The Norwich City player up there with Mbappe and Co as one of Europe’s top young talents
PUBLISHED: 13:33 21 February 2018 | UPDATED: 00:40 22 February 2018
JASON DAWSON ©Jason Dawson
Here’s a quiz question for Norwich City supporters: which of your players would you consider to be worth more than £50million ... if he were a Brazilian (and it’s not James Maddison)?
Answer: Marcus Edwards.
If you didn’t get it, don’t worry: no one has seen the 19-year-old pull on a Norwich City shirt in a game situation yet – not for the under 23s, not the first team. You name it, he hasn’t played it. For whatever reason the young man on loan from Tottenham hasn’t been sighted.
This is the player likened to Lionel Messi by his Spurs boss, Mauricio Pochettino. And now, placed among other, younger, exalted company by Gazzetta dello Sport, which has named Edwards in its list of Europe’s most promising players.
Edwards is ranked 34th in a list of the top 98 (no idea) footballers below the age of 20 (meaning they were born in or after 1998).
Kylian Mbappé leads the way with Christian Pulisic second. Run your finger down and you get to Edwards, the first British player named.
Gazzetta dello Sport, that fine Italian newspaper, says “if he was Brazilian, he would be worth €70-80m”. They also add: “If he doesn’t play, there must be something fishy.”
Which is probably what a lot of City fans are thinking. Officially, Edwards – who joined on loan around a moth ago – has had a bit of a back problem, although there is a back story which has set a rumour mill going that isn’t usually afforded a 19-year-old loan players yet to make their debut. He has already been publicly told to ‘grow up’ by Pochettino and City head coach Daniel Farke says he has to “grow up in his attitude”. “There is no doubt with the ball he is one of our best players. But without it, he has to grow up a bit,” he said.
The deal with Spurs puts City in a no lose situation – if he doesn’t fit in he can just go back – but there will be many who are more than a little keen to see Edwards in action and it would be an awful shame if either his back problem or a failure to settle in Norfolk until the end of the season when his half-season loan ends, means we all miss out.
Spurs fans on social media will tell you he is brilliant, but has an attitude problem. He wouldn’t be the first or last to be described that way. It’s just we don’t often get a Messi-like figure in these parts. Apart from James Maddison....
As an aside...
You wouldn’t want to wish back pain on anyone, but let’s hope that is what is keeping Marcus Edwards out of action, rather than an attitude problem.

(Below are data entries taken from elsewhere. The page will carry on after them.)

(** C1.  For every batch, each engine computes its losses and backpropagates
    their weighted sum, with the weights given at construction.  In every run
    of [train] the [_compute_loss] and [loss.backward()] calls are, batch
    after batch, the engine's criteria in the order of the source (ten in the
    cluster-dependency engine, four in the fgnet engine) and then one
    [backward]: an initial segment of this in any run, and all of it, once
    for every batch of the loader, when [train] returns normally.  And every
    [loss.backward()] call comes directly after those [_compute_loss] calls of
    its batch, all of which returned, and the products and sums that combine
    what they returned; its [loss] is the sum of the results, each times its
    weight, in the order of the source. *)
Theorem backward_gets_the_weighted_sum :
  (forall engine weight_t weight_x weight_c weight_db_t weight_db_x weight_db_c
          weight_b_db_t weight_b_db_x weight_b_db_c weight_dep top_drop_epoch
          epoch max_epoch trainloader fixbase_epoch open_layers print_freq,
     let self := Cluster.init engine weight_t weight_x weight_c weight_db_t weight_db_x
                   weight_db_c weight_b_db_t weight_b_db_x weight_b_db_c weight_dep
                   top_drop_epoch in
     follows loss_proj
       (Cluster.train self epoch max_epoch trainloader fixbase_epoch open_layers print_freq)
       (flat_map (fun _ => cluster_loss_tokens) (loader_items trainloader)) /\
     forall w d0 loss r d1,
       events_of (Cluster.train self epoch max_epoch trainloader fixbase_epoch open_layers
                    print_freq w)
       = d0 ++ EBackward loss r :: d1 ->
       exists out pids loss_x loss_t loss_c loss_db_x loss_db_t loss_db_c
              loss_b_db_x loss_b_db_t loss_b_db_c loss_dep before,
         d0 = before ++
              cluster_loss_calls out pids loss_x loss_t loss_c loss_db_x loss_db_t
                loss_db_c loss_b_db_x loss_b_db_t loss_b_db_c loss_dep ++
              weighted_sum_calls
                (cluster_terms self loss_x loss_t loss_c loss_db_x loss_db_t
                   loss_db_c loss_b_db_x loss_b_db_t loss_b_db_c loss_dep) /\
         loss = (weight_t *: loss_t +: weight_x *: loss_x
                 +: weight_db_t *: loss_db_t +: weight_db_x *: loss_db_x
                 +: weight_b_db_t *: loss_b_db_t +: weight_b_db_x *: loss_b_db_x
                 +: weight_c *: loss_c +: weight_db_c *: loss_db_c
                 +: weight_b_db_c *: loss_b_db_c +: weight_dep *: loss_dep)%tensor) /\
  (forall engine weight_t weight_x weight_n weight_x_parts
          epoch max_epoch trainloader fixbase_epoch open_layers print_freq,
     let self := FGNet.init engine weight_t weight_x weight_n weight_x_parts in
     follows loss_proj
       (FGNet.train self epoch max_epoch trainloader fixbase_epoch open_layers print_freq)
       (flat_map (fun _ => fgnet_loss_tokens) (loader_items trainloader)) /\
     forall w d0 loss r d1,
       events_of (FGNet.train self epoch max_epoch trainloader fixbase_epoch open_layers
                    print_freq w)
       = d0 ++ EBackward loss r :: d1 ->
       exists out pids loss_t loss_x loss_n loss_x_parts before,
         d0 = before ++
              fgnet_loss_calls out pids loss_t loss_x loss_n loss_x_parts ++
              weighted_sum_calls (fgnet_terms self loss_t loss_x loss_n loss_x_parts) /\
         loss = (weight_t *: loss_t +: weight_x *: loss_x +: weight_n *: loss_n
                 +: weight_x_parts *: loss_x_parts)%tensor).
Proof.
  split.
  - intros engine wt wx wc wdbt wdbx wdbc wbt wbx wbc wdep tde
           epoch max_epoch tl fb ol pf self.
    split; [ apply cluster_train_loss_tokens | ].
    intros w d0 loss r d1 Hd.
    destruct (cluster_train_backward self epoch max_epoch tl fb ol pf w) as [Hacc _].
    pose proof (@accepts_at _ _ _ _ _ _ _ _ _ Hacc Hd) as Hok.
    rewrite run_history, app_nil_r in Hok.
    unfold cluster_backward_ok in Hok.
    destruct Hok as (out & pids & lx & lt & lc & ldbx & ldbt & ldbc & lbx & lbt & lbc
                     & ldep & rest & Hrev & Hloss).
    exists out, pids, lx, lt, lc, ldbx, ldbt, ldbc, lbx, lbt, lbc, ldep, (rev rest).
    split; [|exact Hloss].
    apply rev_eq_app in Hrev. now rewrite rev_involutive in Hrev.
  - intros engine wt wx wn wxp epoch max_epoch tl fb ol pf self.
    split; [ apply fgnet_train_loss_tokens | ].
    intros w d0 loss r d1 Hd.
    destruct (fgnet_train_backward self epoch max_epoch tl fb ol pf w) as [Hacc _].
    pose proof (@accepts_at _ _ _ _ _ _ _ _ _ Hacc Hd) as Hok.
    rewrite run_history, app_nil_r in Hok.
    unfold fgnet_backward_ok in Hok.
    destruct Hok as (out & pids & lt & lx & ln & lxp & rest & Hrev & Hloss).
    exists out, pids, lt, lx, ln, lxp, (rev rest).
    split; [|exact Hloss].
    apply rev_eq_app in Hrev. now rewrite rev_involutive in Hrev.
Qed.

End CombinedLoss.

(** ** Running averages are those of the epoch (C4) *)

Section Averages.
Context {F : Framework}.

(** A report whose meters the monitor holds. *)
Ltac report_tac :=
  first
    [ exact I
    | let id := fresh "id" in
      let Hid := fresh "Hid" in
      intros id Hid; vm_compute in Hid;
      first [ discriminate Hid
            | injection Hid as <-; simpl;
              repeat match goal with H : forall id, _ = _ |- _ => rewrite H end;
              reflexivity ]
    | let Hin := fresh "Hin" in
      intros ? ? ? ? Hin; unfold Cluster.field, FGNet.field in Hin; simpl in Hin;
      repeat (destruct Hin as [Hin|Hin]; [ injection Hin as <- <- <- <-; simpl; auto | ]);
      contradiction ].

(** An [update] call: the monitor computes the same update. *)
Ltac update_call :=
  apply wp_call_pure; [ exact I | ];
  lazymatch goal with
  | |- match ?r with _ => _ end =>
      let E := fresh "E" in
      destruct r eqn:E; [ | exact I ];
      simpl;
      repeat match goal with H : forall id, _ = _ |- _ => rewrite H end;
      simpl; rewrite E
  end.

Ltac meter_call :=
  lazymatch goal with
  | |- wp _ _ (call (EUpdate _ _ _) _) _ _ _ => update_call
  | _ => inv_call report_tac
  end.

Ltac meter_step on_loop :=
  lazymatch goal with
  | |- wp _ _ (for_in (enumerate (part_weights _)) _ _) _ _ _ => on_loop
  | _ => wp_step ltac:(idtac; meter_call) ltac:(idtac; on_py_mod ltac:(exact I))
  end.

Lemma log_part_meters wr n it u s :
  wp meters_step report_ok (FGNet.log_part wr n it u) s
     (fun _ s' => s' = s) (fun _ _ => True).
Proof.
  destruct it as [i [x weights]].
  apply wp_log_part; [ intro; exact I | simpl | intro; exact I ].
  apply wp_loop with (I := fun _ _ s' => s' = s); [ | auto | reflexivity ].
  intros j js [] s' ->. wp_unfold. apply wp_bind.
  apply wp_call; [ intro; exact I | intro | intro; exact I ].
  apply wp_call; [ intro; exact I | intro; reflexivity | intro; exact I ].
Qed.

Ltac meters_loop :=
  lazymatch goal with
  | |- wp _ _ _ ?s _ _ =>
      apply wp_loop with (I := fun _ _ s' => s' = s);
      [ intros ? ? ? ? ->; apply log_part_meters
      | intros ? ? ->
      | reflexivity ]
  end.

Lemma cluster_batch_meters self epoch max_epoch nb pf it l s :
  (forall id, s id = cluster_meters l id) ->
  wp meters_step report_ok (Cluster.train_batch self epoch max_epoch nb pf it l) s
     (fun l' s' => forall id, s' id = cluster_meters l' id) (fun _ _ => True).
Proof.
  intros Hs. unfold Cluster.train_batch. destruct it as [batch_idx data]. wp_unfold.
  repeat meter_step idtac.
  all: intros id; destruct id; simpl; rewrite ?Hs; reflexivity.
Qed.

Lemma fgnet_batch_meters self epoch max_epoch nb pf it l s :
  (forall id, s id = fgnet_meters l id) ->
  wp meters_step report_ok (FGNet.train_batch self epoch max_epoch nb pf it l) s
     (fun l' s' => forall id, s' id = fgnet_meters l' id) (fun _ _ => True).
Proof.
  intros Hs. unfold FGNet.train_batch. destruct it as [batch_idx data]. wp_unfold.
  repeat meter_step ltac:(idtac; meters_loop).
  all: intros id; destruct id; simpl; rewrite ?Hs; reflexivity.
Qed.

Lemma wp_reports_own_averages {A} (m : M A) :
  wp meters_step report_ok m fresh_meters (fun _ _ => True) (fun _ _ => True) ->
  reports_own_averages m.
Proof.
  intros H w d0 ev d1 Hd. destruct (H w) as [Hacc _].
  pose proof (@accepts_at _ _ _ _ _ _ _ _ _ Hacc Hd) as Hok.
  unfold report_ok in Hok. unfold replay. destruct ev; auto.
Qed.

Lemma cluster_train_meters self epoch max_epoch tl fb ol pf :
  reports_own_averages (Cluster.train self epoch max_epoch tl fb ol pf).
Proof.
  apply wp_reports_own_averages. unfold Cluster.train. wp_unfold.
  repeat meter_step idtac.
  all: apply wp_loop with (I := fun _ l s => forall id, s id = cluster_meters l id);
    [ intros; now apply cluster_batch_meters
    | intros; repeat meter_step idtac; exact I
    | intros id; destruct id; reflexivity ].
Qed.
(** X18.  Once a no-op block has been mined, no shape is found any more:
    the block carries no operation, so [GetSvgString] and [DeleteShape]
    return an [InvalidShapeHashError] for every hash, and [CloseCanvas]
    returns no operation. *)
Theorem mining_hides_shapes (fuel : nat) (g : Globals)
  (minerPubKey : string) (g' : Globals) :
  mineNoOpBlocks fuel g minerPubKey = Returned g' ->
  (forall h, GetSvgString g' h = Returned (inr (InvalidShapeHashError h)))
  /\ (forall args,
        DeleteShape g' args = inr (InvalidShapeHashError (shapeHash args)))
  /\ ReplyOps (CloseCanvas g') = [].
Proof.
  unfold mineNoOpBlocks.
  destruct (generateNoOpBlock fuel g minerPubKey) as [[blk g1] | |] eqn:E;
    [| discriminate | discriminate].
  intros [= <-].
  assert (Ops blk = []) as Hops.
  { revert E. unfold generateNoOpBlock.
    destruct (last (blockChain g)) as [lastBlk |].
    - destruct (calculateHash fuel lastBlk (difficultyOf g lastBlk))
        as [[lh ln] |]; [| discriminate].
      destruct (allocated (inkMaps g) (MinerInks lastBlk)); cbn [negb];
        [| discriminate].
      case_search h n E'. intros [= <- _]. reflexivity.
    - intros [= <- _]. reflexivity. }
  unfold GetSvgString, DeleteShape, CloseCanvas. simpl.
  rewrite last_snoc, Hops. simpl.
  split; [reflexivity |]. split; reflexivity.
Qed.

Lemma mining_hides_shapes_witness :
  GetSvgString shapeConfirmed (ShapeHash shapeReply)
  = Returned (inr (InvalidShapeHashError (ShapeHash shapeReply))).
Proof.
  destruct (mining_hides_shapes 64 shapeAdded myPubKeyStr shapeConfirmed
              ltac:(by_evaluation)) as [H _].
  apply H.
Defined.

There have been plenty of players who have been unable to make the switch from promising youngster to well-developed player. Football is about more than just the skill set: it is about marrying that up to 100pc discipline and commitment.
Some make it, others just don’t have the vital final piece of the jigsaw.
Ravel Morrison was, according to Rio Ferdinand, “probably the most naturally gifted young kid I’ve ever seen”. Fergie agreed, saying Morrison’s was “the saddest case”. The pair fell out, Morrison left Manchester United and has never found a home – he’s currently trying to with Mexican side Atlas.
Remember Freddy Adu, the wonderkid who turned pro with DC United at 14, but is now well into double figures of employers in eight different countries? He’s more likely to be seen in the Third Division than on a Champions League stage.
Gambia-born Cherno Samba scored at a rate of four a game in his early teens and was tipped as the great England hope for the 2006 World Cup, having represented his country at every youth level up to under-20s. He turned down offers from top clubs to sign for Millwall, where he was guaranteed first team football. Except he wasn’t. It didn’t happen and a journeyman career took him to Spain, Finland, Greece and Norway before he quit in 2015, with no senior caps and no top level games on his record.
Nile Ranger should have had the world at his feet; instead, there was too often a security tag attached to one of them. The striker has a record as long as your arm, so instead of making it at Newcastle, he was given “another chance” at a variety of lower league clubs. The latest, Southend, terminated his contract last month because of “reoccurring disciplinary issues”.
Competition for the world’s best talent is intense: last year Barcelona signed Brazilian Manu. He was aged 11. No one knows how he will turn out. If it doesn’t work out, he will simply join the list.